A non-Middle Eastern may find it hard to
believe how surprising it is for many readers in our part of the world to know
that people in Tel Aviv and Haifa too get worried about being late to work and
stress about paying their bills and that not all Israelis support the policies
of their government. Strangest of all, even their fear of being bombed by one
another is uncannily similar.
What Etgar’s stories remind us is that war is
war, no matter where it happens. Of course the bombs and rockets and suicide
attackers kill Afghan and Palestinian and Israeli citizens the same way, we may
say to ourselves. Of course we all feel brokenhearted and weep over the tragic
death of our beloved in the same way. These are simple truths we all think we
know. But reading Etgar’s The Seven Good
Years and his other stories, I was amazed to realise how the obviousness of
these simple facts often get so tainted by political antagonism and conspiracy
theories and it is these that pull nations apart and make us forget no one’s
blood is darker than the other.
I am not saying that stories can change
everything for good, but they humanise our enmities; they let us walk into the
lives of those we may think of as our foes, listen to what they have to say and
see life through their eyes.

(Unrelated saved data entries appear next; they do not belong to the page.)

Lemma finish_validation_inv s mv outputs workers w i :
  inv (mkSystem s mv outputs workers) -> workers !! w = Some (PValid i) ->
  inv (mkSystem (finish_validation i s) mv outputs (<[w := PIdle]> workers)).
Proof.
  intros Hinv Hw. destruct (validated_output _ _ _ _ _ _ Hinv Hw) as (out & Hpub & Hseq).
  destruct Hinv as [Hs [Hl Hc Hout0 Hp Ht]]. cbn in *.
  destruct (si_val _ _ Hs w _ i Hw eq_refl) as [Hcur Hex].
  assert (Hlen : (i < length (sc_status s))%nat) by by eapply lookup_lt_Some.
  unfold finish_validation. rewrite (proj2 (has_status_true _ _ _) Hex).
  assert (Hne : forall j, i ≠ j -> <[i := STATUS_VALIDATED]> (sc_status s) !! j = sc_status s !! j).
  { intros j Hj. by apply list_lookup_insert_ne. }
  assert (Hot : forall w' x, <[w := PIdle]> workers !! w' = Some x ->
    x = PIdle \/ w' ≠ w /\ workers !! w' = Some x).
  { intros w' x Hx'. apply list_lookup_insert_Some in Hx' as [(-> & <- & _)|[? Hx']]; auto. }
  assert (Hnov : forall w' x j, w' ≠ w -> workers !! w' = Some x -> val_of x ≠ Some j).
  { intros w' x j Hw' Hx Hj. apply Hw'. by eapply (si_val_unique _ _ Hs). }
  split; [split|split]; cbn; try apply Hs; try done.
  - rewrite length_insert. apply Hs.
  - intros j Hj. left. destruct (decide (i = j)) as [<-|Hij]; [by apply list_lookup_insert_eq|].
    rewrite Hne by done. destruct (si_below _ _ Hs j Hj) as [H|[H _]]; [done|lia].
  - intros j Hj. rewrite Hne by lia. by apply (si_above _ _ Hs).
  - rewrite (si_count _ _ Hs), <- Hcur. rewrite Hex, decide_False by done.
    by rewrite list_lookup_insert_eq, decide_True.
  - intros j Hj. rewrite Hne; [by apply (si_fresh _ _ Hs)|]. intros ->.
    rewrite (si_fresh _ _ Hs) in Hex by done. done.
  - intros w' x j [->|[Hw' Hx]]%Hot; [done|]. intros Hv. by destruct (Hnov w' x j).
  - intros w1 w2 x1 x2 i1 i2 [->|[Hw1 H1]]%Hot; [done|]. intros _ Hv _. by destruct (Hnov w1 x1 i1).
  - intros w' x j [->|[Hne' Hx]]%Hot; [done|]. intros He.
    destruct (si_exec _ _ Hs w' x j Hx He) as [H1 H2]. rewrite Hne; [done|congruence].
  - intros w1 w2 x1 x2 j [->|[_ H1]]%Hot [->|[_ H2]]%Hot; try done. by apply (si_exec_unique _ _ Hs).
  - eapply others_insert; [done| |done]. intros w' x _ Hx. by apply (proj1 (Forall_lookup _ _) Hp w').
  - intros j st Hj Hn. destruct (decide (i = j)) as [<-|Hij].
    + rewrite list_lookup_insert_eq in Hj by done. injection Hj as <-. by exists out.
    + rewrite Hne in Hj by done. apply Ht; [done|]. by eapply nobody_new.
Qed.

(** ** Aborts *)

(** The status of a transaction after the loop over [l]. *)
Definition redone (l : list TxIdx) (status : list Status) (j : TxIdx) : option Status :=
  if decide (j ∈ l /\ (status !! j = Some STATUS_EXECUTED \/ status !! j = Some STATUS_VALIDATED))
  then Some STATUS_REDO else status !! j.

Lemma invalidate_one s k i :
  exists wq, (invalidate (s, k) i).1 =
      (if decide (sc_status s !! i = Some STATUS_EXECUTED \/ sc_status s !! i = Some STATUS_VALIDATED)
       then set_redo wq (set_status i STATUS_REDO s) else s) /\
    (sc_status s !! i ≠ Some STATUS_VALIDATED -> (invalidate (s, k) i).2 = k).
Proof.
  exists (wq_push i (sc_redo s)). unfold invalidate, has_status.
  case_bool_decide as E1; [|case_bool_decide as E2]; cbn [orb fst snd].
  - rewrite decide_True by auto. rewrite bool_decide_eq_false_2 by congruence. split; [done|lia].
  - rewrite decide_True by auto. done.
  - rewrite decide_False by tauto. done.
Qed.

Lemma invalidate_fold l s k :
  let r := foldl invalidate (s, k) l in
  (exists st wq, r.1 = mkScheduler (sc_num_txs s) st (sc_exec_cursor s) (sc_val_cursor s)
                         (sc_validated_count s) wq /\
     length st = length (sc_status s) /\ forall j, st !! j = redone l (sc_status s) j) /\
  ((forall j, j ∈ l -> sc_status s !! j ≠ Some STATUS_VALIDATED) -> r.2 = k).
Proof.
  revert s k. induction l as [|i l IH]; intros s k; cbn [foldl].
  { split; [|done]. exists (sc_status s), (sc_redo s). split_and!; [by destruct s|done|].
    intros j. unfold redone. case_decide as Hd; [|done]. set_solver. }
  destruct (invalidate_one s k i) as (wq & E1 & E2).
  destruct (invalidate (s, k) i) as [s1 k1] eqn:Ei. cbn [fst snd] in E1, E2.
  destruct (IH s1 k1) as [(st & wq' & Er & Hlen & Hst) Hk]. cbn zeta.
  assert (Hs1 : (exists wq, s1 = mkScheduler (sc_num_txs s) (sc_status s1) (sc_exec_cursor s)
      (sc_val_cursor s) (sc_validated_count s) wq) /\ length (sc_status s1) = length (sc_status s) /\
      forall j, sc_status s1 !! j = redone [i] (sc_status s) j).
  { rewrite E1. unfold redone.
    case_decide as Hd; cbn; (split_and!; [by destruct s; eexists|by rewrite ?length_insert|]).
    - intros j. destruct (decide (i = j)) as [<-|Hij].
      + rewrite decide_True by (split; [left|done]). apply list_lookup_insert_eq.
        destruct Hd; by eapply lookup_lt_Some.
      + rewrite list_lookup_insert_ne, decide_False by (done || set_solver). done.
    - intros j. rewrite decide_False; [done|]. by intros [->%list_elem_of_singleton ?]. }
  destruct Hs1 as ([wq1 Es1] & Hlen1 & Hst1). split.
  - exists st, wq'. split_and!; [rewrite Er, Es1; done|lia|].
    intros j. rewrite Hst. unfold redone. rewrite Hst1. unfold redone.
    repeat case_decide; try done; exfalso;
      rewrite ?list_elem_of_singleton, ?elem_of_cons in *; intuition congruence.
  - intros Hno. rewrite Hk; [by apply E2, Hno; left|]. intros j Hj. rewrite Hst1. unfold redone.
    clear E1. case_decide; [done|]. apply Hno. by right.
Qed.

And that can help us recognise that what we all
have in common is incomparably bigger than the trifling grudges and resentments
we hold against one another.
As the Swiss Guy in Etgar’s memoir, The Seven Good Years told him, ‘this
world perhaps is full of lizards, and even though there’s nothing we can do
about it, it is always helpful to at least find out if they are as big as we
think they are.
Aziz Hakimi is the Persian Translator of Etgar Keret’s memoir, “The
Seven Good Years”, which will be released on 1 November 2015.